Ma mère est devant l'ordinateur, buvant je ne sais quoi dans une tasse « j'peux pas, j'ai télé ». Je profite de sa présence pour briser le silence qui nous unit depuis quelques semaines :

— T'en as rien à faire d'Eléonore ?

— Si, Lyane. Je laisse juste faire les professionnels.

— Maman !! Ils font rien, vous faites rien, c'est peine perdue ! Je m'épuise à essayer de comprendre et personne n'est là ! On a aucune nouvelle de la police ?

— Non, ils ne nous disent rien, en tout cas. Mais tu sais qu'il y a d'autres problèmes.

— Je sais, mais une disparition ce n'est pas rien. Je ne comprends plus rien, franchement !

— Nous non plus. Mais c'est leur boulot, ils savent ce qu'ils font.

La colère bat dans mes tempes, mon sang bouillonne, je vais exploser. Personne ne se rend compte de la gravité de la situation ?? Plus d'un mois que me sœur disparait, et aucun signe, c'est censé être normal ?

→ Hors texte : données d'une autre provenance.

(* ------------------------------------------------------------------ *)
(** ** [get_logs_chunked] *)

(** State of the loop over the pending sub-ranges of one chunk; the stack's
    top is the head of the list. *)
Record ChunkState := mkChunkState {
  cs_pending : list (N * N);
  cs_chunk_requests : N;
  cs_chunk_bisections : N;
  cs_metrics : LogMetrics;
  cs_output : list RpcLog
}.

Definition add_requests (n : N) (m : LogMetrics) : LogMetrics :=
  mkLogMetrics (u64_add (lm_requests m) n) (lm_bisections m) (lm_errors m) (lm_elapsed_ms m).
Definition add_bisection (m : LogMetrics) : LogMetrics :=
  mkLogMetrics (lm_requests m) (u64_add (lm_bisections m) 1) (lm_errors m) (lm_elapsed_ms m).
Definition add_error (m : LogMetrics) : LogMetrics :=
  mkLogMetrics (lm_requests m) (lm_bisections m) (u64_add (lm_errors m) 1) (lm_elapsed_ms m).

(** [MAX_LOG_CHUNK_DURATION.checked_sub(chunk_started.elapsed())]. *)
Definition remaining_time (chunk_started : N) : io W RpcError N :=
  now ← clock;
  lift (ok_or (checked_sub MAX_LOG_CHUNK_DURATION (now - chunk_started))
          (LogBudgetExceeded "deadline")).

(** [timeout(remaining, m).await.map_err(deadline)?]: the inner result is a
    value; a panic of the computation ends the process. *)
Definition with_timeout {A} (remaining : N) (m : io W RpcError A) :
    io W RpcError (outcome RpcError A) :=
  fun w => match rpc_timeout remaining m w with
           | (Some (Panic s), w') => (Panic s, w')
           | (Some r, w') => (Ok r, w')
           | (None, w') => (Err (LogBudgetExceeded "deadline"), w')
           end.

Definition attempts_within (started : N) (over : N → bool) : io W RpcError unit :=
  attempts ← transport_attempts_now;
  lift (bail_if (over (saturating_sub attempts started)) (LogBudgetExceeded "transport-attempt")).

(** [middle = from + (to - from) / 2], upper half pushed first. *)
Definition bisect (from to : N) (st : ChunkState) : outcome RpcError ChunkState :=
  _ ← bail_if (MAX_LOG_BISECTIONS_PER_CHUNK <=? cs_chunk_bisections st)
        (LogBudgetExceeded "bisection");
  let middle := u64_add from (u64_sub to from / 2) in
  Ok (mkChunkState ((from, middle) :: (u64_add middle 1, to) :: cs_pending st)
        (cs_chunk_requests st) (u64_add (cs_chunk_bisections st) 1)
        (add_bisection (cs_metrics st)) (cs_output st)).

(** The receipt fallback for a single block. *)
Definition receipt_fallback (filter : LogFilter) (chunk_started from : N) (st : ChunkState) :
    io W RpcError ChunkState :=
  _ ← lift (bail_if (MAX_LOG_REQUESTS_PER_CHUNK <? saturating_add (cs_chunk_requests st) 2)
              (LogBudgetExceeded "logical-request"));
  let st := mkChunkState (cs_pending st) (u64_add (cs_chunk_requests st) 2)
              (cs_chunk_bisections st) (add_requests 2 (cs_metrics st)) (cs_output st) in
  remaining ← remaining_time chunk_started;
  result ← with_timeout remaining (fetch_block_receipt_logs filter from);
  receipt_logs ← lift result;
  mret (mkChunkState (cs_pending st) (cs_chunk_requests st) (cs_chunk_bisections st)
          (cs_metrics st) (cs_output st ++ receipt_logs)).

— Maman ! Tu t'en fiches d'Eléonore, comme tu t'en fiches de moi, tu ne nous as jamais aimé.

Des flots de larmes s'échappent de mes yeux, ma mère s'approche et m'enlace maladroitement. Je me laisse aller à pleurer, la mer s'écoule le long de mes joues. Personne ne s'inquiète pour ma sœur. Elle me manque plus que tout et je veux à tout prix la retrouver. Pourtant personne n'a l'air aussi motivé. Je me sens si seule et abandonnée, l'impression d'être incomprise, autour de personnes insensibles à ma douleur.

— Ma chérie, on vous aime, même si on ne le dit pas. Vous êtes nos plus grandes fiertés. On fait confiance aux professionnels, ils la retrouveront. Crois-moi.

Je ne réponds plus, des flots inondent toujours mon visage. Si Eléonore était là, elle aurait peut-être pleuré avec moi, puis nous aurions calmé nos peines mutuellement. Maintenant, je suis seule. Si seule.